Third, healthcare professions, by their nature, can sometimes contribute to disenfranchising processes. The primary focus of healthcare is necessarily on treatment, cure, rehabilitation and recovery. Losses may not fit within such a perspective as they may be perceived as healthcare ‘failures’. Our professional language may be disenfranchising. For example, an amputee rehabilitation setting may describe its work in terms of ‘replacement’ (through a prosthesis), ‘recovery of function’ (through physical and occupational therapies), ‘adjustment’ and ‘progress’. Such language may limit acknowledgement of the patient’s deep sense of bodily impairment, of frustration, of lost possibilities and hopes, of nothing ever being the same again. Similarly, the focus of health professionals is often on symptomatology. Corr argues that referring to grief symptoms disenfranchises grief by failing to recognise the essentially natural and healthy responses to loss found in many grieving behaviours. Speaking about the signs, manifestations or expressions of grief avoids disenfranchising and even pathologising the wide range of appropriate responses to loss (Corr 2002).

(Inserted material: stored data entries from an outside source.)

(** Modelled from the spec: the capabilities the handlers of FStat, Walk,
    PRead, FStatFS, ReadLinkAt, Connect, FGetXattr and FListXattr invoke.
    [Walk] makes handles, the others work on the backend state only. What
    a capability hands to a callback or writes into the slice it is given
    is part of its result: the inodes of [Walk], the bytes of [Read] and
    of [GetXattr], and for [Readlink] the lengths it asks its callback a
    buffer for, one after the other, with the text it wrote into the
    buffer or the error. *)
Record Impl := mkImpl {
  ControlStat : FDID -> B -> (Errno + Statx) * B;
  OpenStat : FDID -> B -> (Errno + Statx) * B;
  Walk : FDID -> list string -> @Heap B ->
         (Z * list Inode * error) * @Heap B;
  StatFS : FDID -> B -> (Errno + StatFS) * B;
  Readlink : FDID -> B -> (list Z * (Errno + list byte)) * B;
  Connect : FDID -> Z -> B -> error * B;
  GetXattr : FDID -> string -> Z -> B -> (Errno + list byte) * B;
  ListXattr : FDID -> Z -> B -> (Z * error) * B;
  Read : FDID -> Z -> Z -> B -> (Errno + list byte) * B
}.

End Impl.
End Reading.

(** * A concrete wire format and backend

    An instance of the codec and of the backend, to run the handlers on
    concrete requests: integers are little-endian, a string or a list is
    preceded by its length on four bytes, and the backend keeps the list
    of the open descriptors whose sync fails. *)

Module Sample.

Definition byte_to_Z (b : byte) : Z := Z.of_N (Byte.to_N b).

Fixpoint le_Z (bs : list byte) : Z :=
  match bs with
  | [] => 0
  | b :: bs' => byte_to_Z b + 256 * le_Z bs'
  end.

Definition get_uint (n : nat) (bs : list byte) : option (Z * list byte) :=
  if (length bs <? n)%nat then None
  else Some (le_Z (take n bs), drop n bs).

Definition get_u32 := get_uint 4.
Definition get_u64 := get_uint 8.

Definition get_i32 (bs : list byte) : option (Z * list byte) :=
  '(z, rest) ← get_u32 bs; Some (int32 z, rest).

Definition get_bytes (bs : list byte) : option (list byte * list byte) :=
  '(n, rest) ← get_u32 bs;
  if (length rest <? Z.to_nat n)%nat then None
  else Some (take (Z.to_nat n) rest, drop (Z.to_nat n) rest).

Definition get_str (bs : list byte) : option (string * list byte) :=
  '(s, rest) ← get_bytes bs; Some (string_of_list_byte s, rest).

Fixpoint get_many {A} (get : list byte -> option (A * list byte))
    (n : nat) (bs : list byte) : option (list A * list byte) :=
  match n with
  | O => Some ([], bs)
  | S n' =>
      '(a, rest) ← get bs;
      '(l, rest') ← get_many get n' rest;
      Some (a :: l, rest')
  end.

Definition get_list {A} (get : list byte -> option (A * list byte))
    (bs : list byte) : option (list A * list byte) :=
  '(n, rest) ← get_u32 bs; get_many get (Z.to_nat n) rest.

(** The check of the length: nothing may be left over. *)
Definition checked {A} (r : option (A * list byte)) : option A :=
  '(a, rest) ← r; match rest with [] => Some a | _ => None end.

Definition put_u32 (z : Z) : list byte := le_bytes 4 z.
Definition put_u64 (z : Z) : list byte := le_bytes 8 z.

Definition put_bytes (bs : list byte) : list byte :=
  put_u32 (len bs) ++ bs.

Definition put_str (s : string) : list byte :=
  put_bytes (list_byte_of_string s).

Definition put_list {A} (put : A -> list byte) (l : list A) : list byte :=
  put_u32 (len l) ++ concat (map put l).

#[export] Instance dec_MountReq : Unmarshal MountReq.t := fun bs =>
  checked ('(p, r) ← get_str bs; Some (MountReq.mk p, r)).

#[export] Instance dec_SetStatReq : Unmarshal SetStatReq.t := fun bs =>
  checked ('(fd, r) ← get_u32 bs; '(mask, r) ← get_u32 r;
           '(mode, r) ← get_u32 r; '(uid, r) ← get_u32 r;
           '(gid, r) ← get_u32 r; '(size, r) ← get_u64 r;
           '(atime, r) ← get_u64 r; '(mtime, r) ← get_u64 r;
           Some (SetStatReq.mk fd mask mode uid gid size atime mtime, r)).

#[export] Instance dec_WalkReq : Unmarshal WalkReq.t := fun bs =>
  checked ('(fd, r) ← get_u32 bs; '(path, r) ← get_list get_str r;
           Some (WalkReq.mk fd path, r)).

#[export] Instance dec_OpenAtReq : Unmarshal OpenAtReq.t := fun bs =>
  checked ('(fd, r) ← get_u32 bs; '(flags, r) ← get_u32 r;
           Some (OpenAtReq.mk fd flags, r)).

#[export] Instance dec_OpenCreateAtReq : Unmarshal OpenCreateAtReq.t := fun bs =>
  checked ('(fd, r) ← get_u32 bs; '(mode, r) ← get_u32 r;
           '(uid, r) ← get_u32 r; '(gid, r) ← get_u32 r;
           '(name, r) ← get_str r; '(flags, r) ← get_u32 r;
           Some (OpenCreateAtReq.mk fd mode uid gid name flags, r)).

#[export] Instance dec_FsyncReq : Unmarshal FsyncReq.t := fun bs =>
  checked ('(fds, r) ← get_list get_u32 bs; Some (FsyncReq.mk fds, r)).

#[export] Instance dec_PWriteReq : Unmarshal PWriteReq.t := fun bs =>
  checked ('(fd, r) ← get_u32 bs; '(off, r) ← get_u64 r;
           '(buf, r) ← get_bytes r; Some (PWriteReq.mk fd off buf, r)).

#[export] Instance dec_MkdirAtReq : Unmarshal MkdirAtReq.t := fun bs =>
  checked ('(fd, r) ← get_u32 bs; '(mode, r) ← get_u32 r;
           '(uid, r) ← get_u32 r; '(gid, r) ← get_u32 r;
           '(name, r) ← get_str r;
           Some (MkdirAtReq.mk fd mode uid gid name, r)).

#[export] Instance dec_MknodAtReq : Unmarshal MknodAtReq.t := fun bs =>
  checked ('(fd, r) ← get_u32 bs; '(mode, r) ← get_u32 r;
           '(uid, r) ← get_u32 r; '(gid, r) ← get_u32 r;
           '(name, r) ← get_str r; '(minor, r) ← get_u32 r;
           '(major, r) ← get_u32 r;
           Some (MknodAtReq.mk fd mode uid gid name minor major, r)).

#[export] Instance dec_SymlinkAtReq : Unmarshal SymlinkAtReq.t := fun bs =>
  checked ('(fd, r) ← get_u32 bs; '(name, r) ← get_str r;
           '(target, r) ← get_str r; '(uid, r) ← get_u32 r;
           '(gid, r) ← get_u32 r;
           Some (SymlinkAtReq.mk fd name target uid gid, r)).

#[export] Instance dec_LinkAtReq : Unmarshal LinkAtReq.t := fun bs =>
  checked ('(fd, r) ← get_u32 bs; '(target, r) ← get_u32 r;
           '(name, r) ← get_str r; Some (LinkAtReq.mk fd target name, r)).

#[export] Instance dec_FAllocateReq : Unmarshal FAllocateReq.t := fun bs =>
  checked ('(fd, r) ← get_u32 bs; '(mode, r) ← get_u64 r;
           '(off, r) ← get_u64 r; '(length, r) ← get_u64 r;
           Some (FAllocateReq.mk fd mode off length, r)).

#[export] Instance dec_FlushReq : Unmarshal FlushReq.t := fun bs =>
  checked ('(fd, r) ← get_u32 bs; Some (FlushReq.mk fd, r)).

#[export] Instance dec_UnlinkAtReq : Unmarshal UnlinkAtReq.t := fun bs =>
  checked ('(fd, r) ← get_u32 bs; '(name, r) ← get_str r;
           '(flags, r) ← get_u32 r; Some (UnlinkAtReq.mk fd name flags, r)).

#[export] Instance dec_RenameAtReq : Unmarshal RenameAtReq.t := fun bs =>
  checked ('(renamed, r) ← get_u32 bs; '(newDir, r) ← get_u32 r;
           '(newName, r) ← get_str r;
           Some (RenameAtReq.mk renamed newDir newName, r)).

#[export] Instance dec_Getdents64Req : Unmarshal Getdents64Req.t := fun bs =>
  checked ('(fd, r) ← get_u32 bs; '(count, r) ← get_i32 r;
           Some (Getdents64Req.mk fd count, r)).

#[export] Instance dec_FSetXattrReq : Unmarshal FSetXattrReq.t := fun bs =>
  checked ('(fd, r) ← get_u32 bs; '(name, r) ← get_str r;
           '(value, r) ← get_str r; '(flags, r) ← get_u32 r;
           Some (FSetXattrReq.mk fd name value flags, r)).

#[export] Instance dec_FRemoveXattrReq : Unmarshal FRemoveXattrReq.t := fun bs =>
  checked ('(fd, r) ← get_u32 bs; '(name, r) ← get_str r;
           Some (FRemoveXattrReq.mk fd name, r)).

Definition put_statx (s : Statx) : list byte :=
  let fields := put_u64 (stx_mask s) ++ put_u64 (stx_mode s) ++
                put_u64 (stx_ino s) ++ put_u64 (stx_size s) in
  fields ++ replicate (Z.to_nat SizeOfStatx - length fields) zero_byte.

Definition put_inode (i : Inode) : list byte :=
  put_u32 (ino_ControlFD i) ++ put_statx (ino_Stat i).

Definition marshal_with {R} (put : R -> list byte) : Marshal R :=
  {| SizeBytes := fun r => len (put r); MarshalBytes := put |}.

#[export] Instance enc_Statx : Marshal Statx := marshal_with put_statx.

Nonfinite loss and chronic sorrow
Similar to nonfinite loss and grief is chronic sorrow. Olshansky (1962) first described chronic sorrow as the intense, pervasive and recurring sadness observed in parents of children with an intellectual disability. Other studies have examined chronic sorrow among parents of premature infants (Fraley 1986), parents of children with both physical and intellectual disabilities (Kratochwil & Devereux 1988, Damrosch & Perry 1989) and mothers of children with spina bifida (Burke 1989). Chronic sorrow, while often continuing through one’s life, is considered ‘a normal reaction to the significant loss of normality in the affected individual or the caregiver’ (Burke et al 1992 p 232). Burke et al, writing from a nursing perspective, argue that it is important to recognise the difference between the normality of chronic sorrow and complicated grief or depression. This caution is an important one for health professionals whose culture characteristically seeks to diagnose and treat pathology. Many patients and families with long-term illnesses will be experiencing nonfinite loss and chronic sorrow (e.g. see Kelley’s (1998) discussion regarding loss and chronic pain). By missing or mislabelling their patients’ grief, health professionals run the risk of disenfranchising patients’ losses or responding inappropriately. Chronic sorrow is best treated through recognition of the family’s recurrent experiences of grief and supportive responses to their sadness.
Responses to loss
The grief process
The grief process has been conceptualised in various ways. One approach has been to identify phases or stages in grieving. Erich Lindemann (1944), a pioneer in the study of grief, outlined three phases in the grief process: emancipation from bondage to the deceased, readjustment to the environment without the deceased and the formation of new relationships. Parkes (1972, 1988) and later Bowlby (1980) referred to four phases associated with grieving – numbness, yearning to recover the lost person, disorganisation and despair and reorganisation. Sanders’s (1999) model proposed five phases in the mourning process: shock, awareness of loss, conservation-withdrawal, healing and renewal. In her work with terminally ill patients, Kübler-Ross (1969) identified five psychological stages in the dying process. Her staged model of denial, anger, bargaining, depression and acceptance has been used to describe the grieving process. However, Kübler-Ross’s work was not intended to describe mourning and has limitations as a grief model (Corr 1993, Worden 2001).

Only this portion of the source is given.